As DIY beauty surges, shoppers are becoming more confident in their at-home abilities. Now, brands that fall in tertiary categories, like hair extensions and eyelashes, are seeing a boom.
Luxy Hair, a DTC hair extension brand that is part of the Beauty Industry Group, saw 83% year-over-year growth in April, said Lulu Liang, Luxy Hair CEO. Since the onset of Covid-19 in the U.S., the company’s Instagram engagement has grown by 30% and traffic to the website’s blog (driven by SEO and tutorial-driven content) increased by 60% to more than 500,000 visitors a month. In 2019, Luxy Hair reached more than $18 million in sales, and pre-coronavirus, it was forecasting 20% sales growth this year.

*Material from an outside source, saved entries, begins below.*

#[export] Instance Generation_eta : Eta Generation :=
  fun r => Build_Generation (gn_InstallationID r) (gn_CreatingOperationID r) (gn_ApplicationID r)
    (gn_ReleaseID r) (gn_Generation r) (gn_Status r) (gn_NetworkName r) (gn_NetworkID r)
    (gn_PlanHash r) (gn_DataPath r) (gn_Bindings r) (gn_CleanupState r) (gn_Component r).
#[export] Instance set_gn_Status : Setter gn_Status := ltac:(mk_setter).
#[export] Instance set_gn_NetworkID : Setter gn_NetworkID := ltac:(mk_setter).
#[export] Instance set_gn_Bindings : Setter gn_Bindings := ltac:(mk_setter).
#[export] Instance set_gn_Component : Setter gn_Component := ltac:(mk_setter).

(** The zero value [Generation{}]: no prior runtime. *)
Definition zero_generation : Generation :=
  {| gn_InstallationID := ""; gn_CreatingOperationID := ""; gn_ApplicationID := "";
     gn_ReleaseID := ""; gn_Generation := 0; gn_Status := ""; gn_NetworkName := "";
     gn_NetworkID := ""; gn_PlanHash := ""; gn_DataPath := ""; gn_Bindings := [];
     gn_CleanupState := ""; gn_Component := zero_component |}.

Record Result : Type := {
  re_Generation : Z;
  re_ReleaseID : string;
  re_RuntimeState : string;
  re_ContainerName : string;
  re_ContainerID : string;
  re_NetworkName : string;
  re_Bindings : list ServiceBinding;
  re_CleanupDeferred : bool;
  re_Components : gmap string string
}.

#[export] Instance Result_eta : Eta Result :=
  fun r => Build_Result (re_Generation r) (re_ReleaseID r) (re_RuntimeState r)
    (re_ContainerName r) (re_ContainerID r) (re_NetworkName r) (re_Bindings r)
    (re_CleanupDeferred r) (re_Components r).
#[export] Instance set_re_CleanupDeferred : Setter re_CleanupDeferred := ltac:(mk_setter).
#[export] Instance set_re_Components : Setter re_Components := ltac:(mk_setter).

Definition zero_result : Result :=
  {| re_Generation := 0; re_ReleaseID := ""; re_RuntimeState := ""; re_ContainerName := "";
     re_ContainerID := ""; re_NetworkName := ""; re_Bindings := []; re_CleanupDeferred := false;
     re_Components := ∅ |}.

Definition ServiceBinding_json (b : ServiceBinding) : json :=
  JObj (concat [freq "service_id" (JStr (ServiceID b)); freq "transport" (JStr (Transport b));
    freq "container_port" (JNum (ContainerPort b)); freq "mode" (JStr (Mode b));
    fopt "host_address" (JStr (HostAddress b)); fopt "host_port" (JNum (HostPort b))]).

Definition Result_json (r : Result) : json :=
  JObj (concat [freq "runtime_generation" (JNum (re_Generation r));
    freq "release_id" (JStr (re_ReleaseID r)); freq "runtime_state" (JStr (re_RuntimeState r));
    freq "container" (JStr (re_ContainerName r)); freq "container_id" (JStr (re_ContainerID r));
    freq "network" (JStr (re_NetworkName r));
    fopt "bindings" (jarr ServiceBinding_json (re_Bindings r));
    fopt "cleanup_deferred" (JBool (re_CleanupDeferred r));
    fopt "components" (jmap JStr (Some (re_Components r)))]).

(** ** Queries *)

(** The components of a generation.  Statements that read one of them without
    an [ORDER BY] see them in the order of their key. *)
Definition components_of (k : string * Z) (d : db) : list (string * compRow) :=
  sort_by fst (map (fun kc => (kc.1.2, kc.2)) (select (fun kc _ => kc.1 = k) (db_comps d))).

(** [SELECT ... FROM runtime_generation_bindings ... ORDER BY service_id] *)
Definition loadBindings (k : string * Z) (d : db) : list ServiceBinding :=
  sort_by ServiceID (map snd (select (fun kb _ => kb.1 = k) (db_binds d))).

(** One row of [generationSelect]. *)
Definition scanGeneration (k : string * Z) (g : genRow) (cid : string) (c : compRow) : Generation :=
  {| gn_InstallationID := k.1; gn_CreatingOperationID := g_operation g;
     gn_ApplicationID := g_application g; gn_ReleaseID := g_release g; gn_Generation := k.2;
     gn_Status := gen_status_text (g_status g); gn_NetworkName := g_network_name g;
     gn_NetworkID := g_network_id g; gn_PlanHash := g_plan_hash g; gn_DataPath := g_data_path g;
     gn_Bindings := []; gn_CleanupState := cleanup_text (g_cleanup g);
     gn_Component := {| cm_ID := cid; cm_ContainerName := c_container_name c;
       cm_ContainerID := c_container_id c; cm_Image := c_image c; cm_ImageID := c_image_id c;
       cm_ConfigurationHash := c_config_hash c; cm_State := comp_state_text (c_state c);
       cm_DependsOn := []; cm_StartOrdinal := 0 |} |}.

(** [generationSelect WHERE P]: generations joined with their components. *)
Definition generationSelect (P : string * Z -> genRow -> Prop) `{!forall k r, Decision (P k r)}
    (d : db) : list Generation :=
  flat_map (fun kg => map (fun cc => scanGeneration kg.1 kg.2 cc.1 cc.2) (components_of kg.1 d))
    (select P (db_gens d)).

Definition with_bindings (g : Generation) (d : db) : Generation :=
  g <| gn_Bindings := loadBindings (gn_InstallationID g, gn_Generation g) d |>.

(** The [ORDER BY] of [Current]: active, then verification required, then
    removed; the highest generation first. *)
Definition current_rank (g : Generation) : Z :=
  if decide (gn_Status g = "active") then 0
  else if decide (gn_Status g = "verification_required") then 1 else 2.

Definition current_le (g1 g2 : Generation) : Prop :=
  current_rank g1 < current_rank g2 \/
  (current_rank g1 = current_rank g2 /\ gn_Generation g2 <= gn_Generation g1).

Definition newest_le (g1 g2 : Generation) : Prop := gn_Generation g2 <= gn_Generation g1.
Definition oldest_le (g1 g2 : Generation) : Prop := gn_Generation g1 <= gn_Generation g2.

#[export] Instance current_le_dec g1 g2 : Decision (current_le g1 g2).
Proof. unfold current_le. apply _. Defined.
#[export] Instance newest_le_dec g1 g2 : Decision (newest_le g1 g2).
Proof. unfold newest_le. apply _. Defined.
#[export] Instance oldest_le_dec g1 g2 : Decision (oldest_le g1 g2).
Proof. unfold oldest_le. apply _. Defined.

Definition is_current (s : gen_status_t) : Prop :=
  s = GenActive \/ s = GenVerificationRequired \/ s = GenRemoved.
#[export] Instance is_current_dec s : Decision (is_current s).
Proof. unfold is_current. apply _. Defined.

Definition Current (installation : string) : tx db Generation :=
  let* g := trow (fun d => head (merge_sort current_le
              (generationSelect (fun k r => k.1 = installation /\ is_current (g_status r)) d))) in
  let* d := tget in tret (with_bindings g d).

Definition ByOperation (operationID : string) : tx db Generation :=
  let* g := trow (fun d => head (merge_sort newest_le
              (generationSelect (fun _ r => g_operation r = operationID) d))) in
  let* d := tget in tret (with_bindings g d).

(** The row a target retry goes back to ([loadAndVerifyActive]). *)
Definition removed_generation (installation : string) (generation : Z) : tx db Generation :=
  trow (fun d => head (generationSelect (fun k r => k = (installation, generation) /\
    g_status r = GenRemoved /\ g_cleanup r = CleanupClean) d)).

Definition awaits_cleanup (r : genRow) : Prop :=
  g_status r = GenRetained \/ g_status r = GenCleanupPending \/
  (g_status r = GenFailed /\ g_cleanup r = CleanupPending).
#[export] Instance awaits_cleanup_dec r : Decision (awaits_cleanup r).
Proof. unfold awaits_cleanup. apply _. Defined.

Definition OlderRetained (installation : string) (keepGeneration : Z) : tx db (list Generation) :=
  let* d := tget in
  tret (map (fun g => with_bindings g d) (merge_sort oldest_le
    (generationSelect (fun k r => k.1 = installation /\ awaits_cleanup r /\
                                  k.2 <> keepGeneration) d))).

(** [SELECT runtime_generation ... WHERE status='active'] *)
Definition active_generation (installation : string) (d : db) : option Z :=
  head (map (fun kr => kr.1.2)
    (select (fun k r => k.1 = installation /\ g_status r = GenActive) (db_gens d))).

(** [SELECT COALESCE(MAX(runtime_generation),0) ... WHERE status='removed'] *)
Definition max_removed (installation : string) (d : db) : Z :=
  match map (fun kr => kr.1.2)
    (select (fun k r => k.1 = installation /\ g_status r = GenRemoved) (db_gens d)) with
  | [] => 0
  | x :: l => foldr Z.max x l
  end.

(** ** Transactions *)

(** [multi_store.go]; [Commit] repeats the same query and test in line. *)
Definition verifyGenerationFence (installation operation : string) (token : Z) : tx db unit :=
  let* l := get_lease installation in
  let* o := get_op (ls_operation l) in
  let* operationToken := scan_token o in
  tassert (ls_operation l = operation /\ ls_state l = LeaseHeld /\ ls_token l = token /\
           operationToken = token) "stale fencing token cannot commit generation".

Definition tforeach {A} (f : A -> tx db unit) (l : list A) : tx db unit :=
  foldr (fun x k => do* f x in k) (tret tt) l.

Definition replaceBindings (k : string * Z) (bindings : list ServiceBinding) : tx db unit :=
  do* tassert (Z.of_nat (length bindings) <= MaxBindings) "too many service bindings" in
  do* delete_bindings k in
  tforeach (insert_binding k) (Normalize bindings).

(** The generation row a migration derives from an ownership record. *)
Definition legacy_gen (o : ownRow) (status : gen_status_t) (cleanup : cleanup_state_t) : genRow :=
  {| g_operation := "legacy-migration"; g_application := ow_application o;
     g_release := ow_release o; g_status := status; g_network_name := ow_network_name o;
     g_network_id := ""; g_plan_hash := ""; g_topology_hash := ""; g_data_path := ow_data_path o;
     g_exposure_mode := ow_exposure_mode o; g_service_id := ow_service_id o;
     g_host_address := ow_host_address o; g_host_port := ow_host_port o;
     g_container_port := ow_container_port o; g_service_protocol := ow_service_protocol o;
     g_created_at := ow_created_at o; g_verified_at := None; g_committed_at := None;
     g_retired_at := None; g_cleanup := cleanup |}.

Definition legacy_comp (o : ownRow) (state : comp_state_t) : compRow :=
  {| c_container_name := ow_container_name o; c_container_id := ow_container_id o;
     c_image := ow_image o; c_image_id := ""; c_config_hash := ""; c_state := state;
     c_depends_on := []; c_ordinal := 0; c_created_at := ow_created_at o;
     c_started_at := None; c_verified_at := None |}.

“We have seen a lot of low-hanging fruit that we believed we could capitalize on,” said Liang. “We’re very reasonably priced in the hair market and we have made the use case for extensions accessible [rather] than just for prom or a formal event.”
Like the overall hair category that has seen sales boosts in at-home hair color and root touch-up products, as salons nationwide putter to re-open, hair extension products have seen 62,000 more search volume online than in 2019, according to data technology firm Spate.
On April 21, Luxy Hair launched a line of ponytail extensions, and within the first 24 hours, it sold 200-plus units. To date, 70% of the collection has sold out. Beyond shoppers having more time on their hands, Liang credits the increased interest in extensions to shoppers who have steered clear from dyeing and cuts looking for an easy fix for salon treatments.
“We’ve done a lot of surveys with our customers, and they want to know how to use extensions to cover up their roots or make their hair look thicker or fuller on Zoom,” said Liang, who called the trend the “cover up, glow up.”
Sari Friedman, Luxy Hair director of marketing, added that developing engaging how-to content for Luxy Hair has been essential to growing market share. “We’re staying on top of trending keywords and producing high-quality articles that target these keywords with quick turnaround,” she said. “Although the content calendar was planned months ahead, we are never afraid to switch articles, create new content, or add or pivot content as needed.”
Luxy Hair now ranks among the first three results for 17,000 hair-related Google keywords, such as “How to wear clip in bangs.”
Sharon Pak and Jordynn Wynn, co-founders of hair extension and wig company Insert Name Here, are seeing parallel interest in their brand. Insert Name Here recently added educational content to its e-commerce site via blog posts on topics such as how to best color-match one’s hair with extensions and tips for application.
“We’ve seen an increase in search volume around ‘extensions’ and ‘how to wear extensions,’ and noticed an uptick in questions around high-quality extensions. During this time, word-of-mouth marketing has never been stronger, and I think we’ve been fortunate enough to have a reputation of very high quality products,” said Wynn.
This need for at-home prowess by the customer is also extending to the eyelash category, which has also been more of an in-salon service. Eyelashes have become a new winning category for Ulta’s GlamLab virtual try-on, which the retailer is now trying to grow, said Kecia Steelman, Ulta chief store operations officer and president of international.
New DTC brand Doe Lashes, which launched in fall 2019, has seen 150% month-over-month sales growth since January 2020, said founder Jason Wong. He explained that the company has found a sweet spot online, as women are forgoing expensive eyelash treatments in favor of Doe Lashes that retail for $12.50.
“A few years ago, falsies were something you would wear to glam up your look and not wear everyday, but it’s becoming an essential, especially in Asia,” said Michelle Phan, Doe Lashes advisor and Em Cosmetics founder. “Right now, you have just a few products that can make your face stand out. I would say eyelashes and brows are the ways to do that.”
Though consumer spending is unlikely to hit pre-Covid-19 levels in the immediate future, brands like Luxy Hair are seeing signs that their shopper is here to stay.
“After the stimulus checks went out in April, we had a bigger day sales day than Cyber Monday, which is typically our biggest day of the year,” said Liang. “It was the first thing our girl did with her checks. We feel really good about that and think we have momentum on our side. We were thinking about an omnichannel strategy before all this and were in conversation, but luckily, we didn’t sign any contracts or make any deposits.”